Network topology provides vital information towards the understanding of network architecture and performance and allows for the prioritization of genes based on their topological characteristics within the network. Thus, we interrogated the topological properties of the networks derived from the replicated pathways. Specifically, we investigated two key node centrality measures, namely ‘degree’ and “betweenness”, due to their reported significance in biological networks as drivers for gene/protein essentiality (see online-only Data Supplement for additional information on ‘degree’ and ‘betweenness’).22 For this purpose, the replicated pathways were first converted into Reactome functional interaction networks (conversion was successful for 29 pathways, with the exclusion of ‘collagen formation’, ‘metabolism of polyamines’ and ‘organic cation anion zwitterion transport’ pathways) and subsequently analyzed for the above two node centrality measures.
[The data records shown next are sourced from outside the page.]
(* ===== verification/BtreeOwn.v ===== *)
(** Who owns which node of a B-tree store. An assertion [own] splits the store in the nodes that are
    open (exclusively held and being worked on) and the rest, of which only the references the holder
    accounts for are known: each stands for a subtree with its contents, and the reference counters of
    the nodes bound the references there are. The rules below are what the copy-on-write code lives by:
    opening a node whose counter is zero, closing it, writing to an open node, sharing, releasing. *)

From stdpp Require Import gmap.
From S2P Require Import Prelude Btree.

(** * Weaving items between the contents of children *)

Fixpoint weave {A} (xss : list (list A)) (its : list A) : list A :=
  match xss, its with
  | [], its => its
  | [xs], [] => xs
  | xs :: xss, [] => xs ++ weave xss []
  | xs :: xss, x :: its => xs ++ x :: weave xss its
  end.

(** * References to subtrees *)

Section own.
Context {K V : Type}.
Abbreviation node := (node K V).
Abbreviation item := (K * V)%type.
Abbreviation store := (list node).
Implicit Types (σ : store) (O H : gmap nat node) (l : nat).

(** A reference: to which node, at what height, with how many items in the node itself, and the
    contents of the whole subtree. *)
Record ref := MkRef { r_loc : nat; r_h : nat; r_len : nat; r_xs : list item }.
Implicit Types (d : ref) (ds Γ : list ref).

Definition mknode (its : list item) (c : Z) (h : nat) ds : node :=
  MkNode its c
    match h with
    | O => None
    | S _ => Some (MkBranch (r_loc <$> ds) ((λ d, zlen (r_xs d)) <$> ds))
    end.

(** The children a node of height [h] with [k] items has. *)
Definition fits (h : nat) ds (k : nat) : Prop :=
  match h with
  | O => ds = []
  | S h => length ds = S k ∧ Forall (λ d, r_h d = h ∧ minItems ≤ r_len d) ds
  end.

Definition contents (its : list item) ds : list item := weave (r_xs <$> ds) its.

(** A node with items [its] and children [ds] is what [d] says. *)
Definition node_of d (its : list item) ds : Prop :=
  length its = r_len d ∧ r_len d ≤ maxItems ∧ fits (r_h d) ds (r_len d) ∧ r_xs d = contents its ds.

(** [rep H h l k xs]: in [H] the node [l] is the root of a subtree of height [h] that holds [xs], with
    [k] items of its own. *)
Fixpoint rep H (h : nat) l (k : nat) (xs : list item) : Prop :=
  ∃ its c ds,
    H !! l = Some (mknode its c h ds) ∧ length its = k ∧ k ≤ maxItems ∧ fits h ds k ∧
    xs = contents its ds ∧
    match h with
    | O => True
    | S h => Forall (λ d, rep H h (r_loc d) (r_len d) (r_xs d)) ds
    end.

Definition reps H d : Prop := rep H (r_h d) (r_loc d) (r_len d) (r_xs d).

(** * Counting references *)

Definition occ l (ls : list nat) : nat := count_occ Nat.eq_dec ls l.

Definition kids (n : node) : list nat :=
  match nbranch n with None => [] | Some b => children b end.

(** How many child slots of [H] refer to [l]. *)
Definition indeg H l : nat := map_fold (λ _ n a, occ l (kids n) + a) 0 H.

(** What others hold while this code runs (the snapshots of iterations that hold no lock): references
    into the store, and the nodes under them, each of which is kept alive by such a reference or by a
    parent among them. *)
Class Frozen := MkFrozen {
  fz_refs : list ref;
  fz_nodes : gmap nat node;
  fz_reps : Forall (reps fz_nodes) fz_refs;
  fz_held l n : fz_nodes !! l = Some n →
    l ∈ r_loc <$> fz_refs ∨ ∃ p m, fz_nodes !! p = Some m ∧ l ∈ kids m;
}.

(** The same items and branches; the counters may differ. *)
Definition same_shape H H' : Prop := ∀ l n,
  H !! l = Some n → ∃ n', H' !! l = Some n' ∧ items n' = items n ∧ nbranch n' = nbranch n.

Context `{F : Frozen}.

Definition refs H Γ l : nat := indeg H l + occ l (r_loc <$> Γ) + occ l (r_loc <$> fz_refs).

(** [own cp σ O Γ]: the store holds the open nodes [O], which nothing refers to, and closed nodes, whose
    counters bound the references to them, [Γ] and the frozen ones included. Unless some tree was copied
    ([cp]) no counter was ever raised. Frozen nodes are closed and as they were. *)
Record owned (cp : bool) σ O Γ H : Prop := MkOwned {
  ow_open l n : O !! l = Some n → σ !! l = Some n;
  ow_closed l n : H !! l = Some n → σ !! l = Some n;
  ow_disj l n : O !! l = Some n → H !! l = None;
  ow_rc l n : H !! l = Some n → (0 ≤ rc n)%Z ∧ (Z.of_nat (refs H Γ l) ≤ rc n + 1)%Z;
  ow_cp l n : cp = false → H !! l = Some n → rc n = 0%Z;
  ow_unref l n : O !! l = Some n → refs H Γ l = 0;
  ow_alloc l : length σ ≤ l → refs H Γ l = 0;
  ow_reps : Forall (reps H) Γ;
  ow_frozen : same_shape fz_nodes H;
}.

Definition own (cp : bool) σ O Γ : Prop := ∃ H, owned cp σ O Γ H.

(** The counter of a node is zero. *)
Definition private σ l : Prop := ∃ n, σ !! l = Some n ∧ rc n = 0%Z.

(** ** Weaving *)

Lemma weave_nil {A} (its : list A) : weave [] its = its.
Proof. by destruct its. Qed.

Lemma weave_cons {A} (xs : list A) xss x its :
  weave (xs :: xss) (x :: its) = xs ++ x :: weave xss its.
Proof. by destruct xss. Qed.

Lemma weave_one {A} (xs : list A) : weave [xs] [] = xs.
Proof. done. Qed.

(** What stands before the children [yss] when as many children as items do. *)
Lemma weave_app {A} (xss yss : list (list A)) its jts :
  length xss = length its →
  weave (xss ++ yss) (its ++ jts) = mjoin (zip_with (λ xs i, xs ++ [i]) xss its) ++ weave yss jts.
Proof.
  revert its. induction xss as [|xs xss IH]; intros [|i its] Hl; try discriminate; [done|].
  cbn [app zip_with]. rewrite weave_cons, IH by (cbn in Hl; lia). cbn [mjoin list_join].
  by rewrite <-!(assoc_L (++)).
Qed.

(** Two subtrees and the item between them. *)
Lemma weave_join {A} (xss yss : list (list A)) its x jts :
  length xss = S (length its) →
  weave (xss ++ yss) (its ++ x :: jts) = weave xss its ++ x :: weave yss jts.
Proof.
  revert its. induction xss as [|xs xss IH]; intros its Hl; [discriminate|].
  destruct its as [|i its].
  - destruct xss; [|discriminate]. cbn [app]. by rewrite weave_cons.
  - cbn [app]. rewrite !weave_cons, IH by (cbn in Hl; lia).
    by rewrite <-(assoc_L (++)).
Qed.

Lemma weave_prepend {A} (p xs : list A) xss its :
  weave ((p ++ xs) :: xss) its = p ++ weave (xs :: xss) its.
Proof.
  destruct its as [|x its]; [|by rewrite !weave_cons, <-(assoc_L (++))].
  destruct xss; cbn; [done|]. by rewrite <-(assoc_L (++)).
Qed.

(** A stretch of children and the items between them reads as one child. *)
Lemma weave_collapse {A} (xss yss : list (list A)) its jts :
  length xss = S (length its) →
  weave (xss ++ yss) (its ++ jts) = weave (weave xss its :: yss) jts.
Proof.
  revert its. induction xss as [|xs xss IH]; intros its Hl; [discriminate|].
  destruct its as [|x its].
  - destruct xss; [done|discriminate].
  - cbn [app]. rewrite !weave_cons, IH by (cbn in Hl; lia).
    rewrite weave_prepend. f_equal. symmetry. apply (weave_prepend [x]).
Qed.

(** ** Occurrences *)

Lemma occ_app l a b : occ l (a ++ b) = occ l a + occ l b.
Proof. apply count_occ_app. Qed.

Lemma occ_cons l x a : occ l (x :: a) = (if decide (x = l) then 1 else 0) + occ l a.
Proof. unfold occ. cbn. destruct (Nat.eq_dec x l), (decide (x = l)); congruence || lia. Qed.

Lemma occ_pos l a : l ∈ a → 1 ≤ occ l a.
Proof. intros Hl. apply list_elem_of_In in Hl. by apply (count_occ_In Nat.eq_dec) in Hl. Qed.

Lemma occ_zero l a : occ l a = 0 → l ∉ a.
Proof. intros Hz Hl. apply occ_pos in Hl. lia. Qed.

Lemma occ_Permutation l a b : a ≡ₚ b → occ l a = occ l b.
Proof. induction 1; rewrite ?occ_cons in *; lia. Qed.

Lemma indeg_insert H p n l :
  H !! p = None → indeg (<[p := n]> H) l = occ l (kids n) + indeg H l.
Proof.
  intros Hp. unfold indeg. rewrite map_fold_insert_L; [done| |done].
  intros. lia.
Qed.

Lemma indeg_delete H p n l :
  H !! p = Some n → indeg H l = occ l (kids n) + indeg (delete p H) l.
Proof.
  intros Hp. rewrite <-(indeg_insert (delete p H) p n l) by apply lookup_delete_eq.
  by rewrite insert_delete_id.
Qed.

(** A node's counter says nothing about where it points. *)
Lemma indeg_update H p n n' l :
  H !! p = Some n → kids n' = kids n → indeg (<[p := n']> H) l = indeg H l.
Proof.
  intros Hp Hk. rewrite <-insert_delete_eq, indeg_insert by apply lookup_delete_eq.
  rewrite Hk. symmetry. by apply indeg_delete.
Qed.

Lemma indeg_kid H p n l : H !! p = Some n → l ∈ kids n → 1 ≤ indeg H l.
Proof. intros Hp Hl. rewrite (indeg_delete _ _ _ _ Hp). apply occ_pos in Hl. lia. Qed.

Lemma kids_mknode its c h ds : kids (mknode its c (S h) ds) = r_loc <$> ds.
Proof. done. Qed.

Lemma kids_mknode_fits its c h ds k : fits h ds k → kids (mknode its c h ds) = r_loc <$> ds.
Proof. destruct h; cbn; [by intros ->|done]. Qed.

(** ** What a subtree depends on *)

Lemma rep_shape H H' h l k xs : same_shape H H' → rep H h l k xs → rep H' h l k xs.
Proof.
  intros Hs. revert l k xs.
  induction h as [|h IH]; cbn [rep]; intros l k xs (its & c & ds & Hl & ? & ? & ? & ? & Hk);
    destruct (Hs _ _ Hl) as (n' & Hn' & Hi & Hb);
    exists its, (rc n'), ds; (split; [rewrite Hn'; destruct n'; cbn in *; subst; done|]);
    split_and!; try done.
  eapply Forall_impl; [exact Hk|]. cbn. auto.
Qed.

Lemma rep_insert H h l k xs p n : H !! p = None → rep H h l k xs → rep (<[p := n]> H) h l k xs.
Proof.
  intros Hp. apply rep_shape. intros l' n' Hl. exists n'.
  rewrite lookup_insert_ne by congruence. done.
Qed.

Lemma rep_delete H h l k xs p :
  indeg (delete p H) p = 0 → l ≠ p → rep H h l k xs → rep (delete p H) h l k xs.
Proof.
  intros Hp. revert l k xs.
  induction h as [|h IH]; cbn [rep]; intros l k xs Hlp (its & c & ds & Hl & ? & ? & ? & ? & Hk);
    exists its, c, ds; rewrite lookup_delete_ne by done; split_and!; try done.
  apply Forall_forall. intros d Hd. rewrite Forall_forall in Hk. apply IH; [|by apply Hk].
  intros Hdp. enough (1 ≤ indeg (delete p H) p) by lia.
  eapply (indeg_kid _ l); [by rewrite lookup_delete_ne|].
  rewrite kids_mknode, <-Hdp. by apply list_elem_of_fmap_2.
Qed.

Lemma reps_delete H Γ p :
  refs (delete p H) Γ p = 0 → Forall (reps H) Γ → Forall (reps (delete p H)) Γ.
Proof.
  unfold refs. intros Hz HΓ. apply Forall_forall. intros d Hd. rewrite Forall_forall in HΓ.
  apply rep_delete; [lia| |by apply HΓ].
  intros Heq. assert (occ p (r_loc <$> Γ) = 0) as Hz' by lia. apply occ_zero in Hz'.
  apply Hz'. rewrite <-Heq. by apply list_elem_of_fmap_2.
Qed.
Lemma shape_trans H H' H'' : same_shape H H' → same_shape H' H'' → same_shape H H''.
Proof.
  intros Ha Hb l n Hl. destruct (Ha _ _ Hl) as (n' & Hn' & ? & ?).
  destruct (Hb _ _ Hn') as (n'' & ? & ? & ?). exists n''. split_and!; congruence.
Qed.

(** Changing a counter keeps what the node represents. *)
Lemma shape_rc H l n c : H !! l = Some n → same_shape H (<[l := set_rc c n]> H).
Proof.
  intros Hl l' m Hm. destruct (decide (l = l')) as [<-|Hne].
  - rewrite lookup_insert_eq. exists (set_rc c n). rewrite Hl in Hm. injection Hm as <-. done.
  - rewrite lookup_insert_ne by done. by exists m.
Qed.

Lemma shape_insert H l n : H !! l = None → same_shape H (<[l := n]> H).
Proof. intros Hl l' m Hm. exists m. rewrite lookup_insert_ne by congruence. done. Qed.

(** A node that one reference keeps alive, and nothing else, is not frozen. *)
Lemma frozen_unshared H Γ l :
  same_shape fz_nodes H → refs H Γ l ≤ occ l (r_loc <$> Γ) → fz_nodes !! l = None.
Proof.
  intros Hs Hr. unfold refs in Hr. destruct (fz_nodes !! l) as [n|] eqn:E; [|done]. exfalso.
  destruct (fz_held _ _ E) as [Hl|(p & m & Hp & Hl)].
  - apply occ_pos in Hl. lia.
  - destruct (Hs _ _ Hp) as (m' & Hm' & _ & Hb).
    assert (1 ≤ indeg H l); [|lia]. apply (indeg_kid _ p m'); [done|]. unfold kids. by rewrite Hb.
Qed.

Lemma shape_delete H l : same_shape fz_nodes H → fz_nodes !! l = None → same_shape fz_nodes (delete l H).
Proof.
  intros Hs Hl l' m Hm. rewrite lookup_delete_ne by congruence. by apply Hs.
Qed.
End own.
Arguments Frozen : clear implicits.

(** Nothing is frozen. *)
Definition nothing {K V} : Frozen K V.
Proof. refine (MkFrozen [] ∅ _ _); [constructor|]. intros l n Hl. by rewrite lookup_empty in Hl. Defined.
Figure 4 depicts the ‘betweenness’ centrality measures for a merged network derived from two pathways related to cell-cell interactions (‘NCAM signaling for neurite outgrowth’ and ‘CRMPs in Sema3a signaling’). In this network, the NCAM1 and Fyn proteins display large ‘betweenness’ centrality and act as bridges connecting multiple other proteins in the network. Some additional genes with GWAS association p<0.001 that occupy potentially critical positions (betweenness > 100) in a subset of the replicated pathways include FURIN (component of ‘degradation of extracellular matrix’, ‘extracellular matrix organization’, ‘signaling by NOTCH1′ pathways), MMP1 (‘degradation of extracellular matrix’ and ‘extracellular matrix organization’ pathways), and RPS6KA5 (‘Toll receptor cascades’ and ‘NCAM signaling for neurite outgrowth’ pathways). Results for the remaining pathways are shown in Figure SVII and Table SVI (online-only Data Supplement).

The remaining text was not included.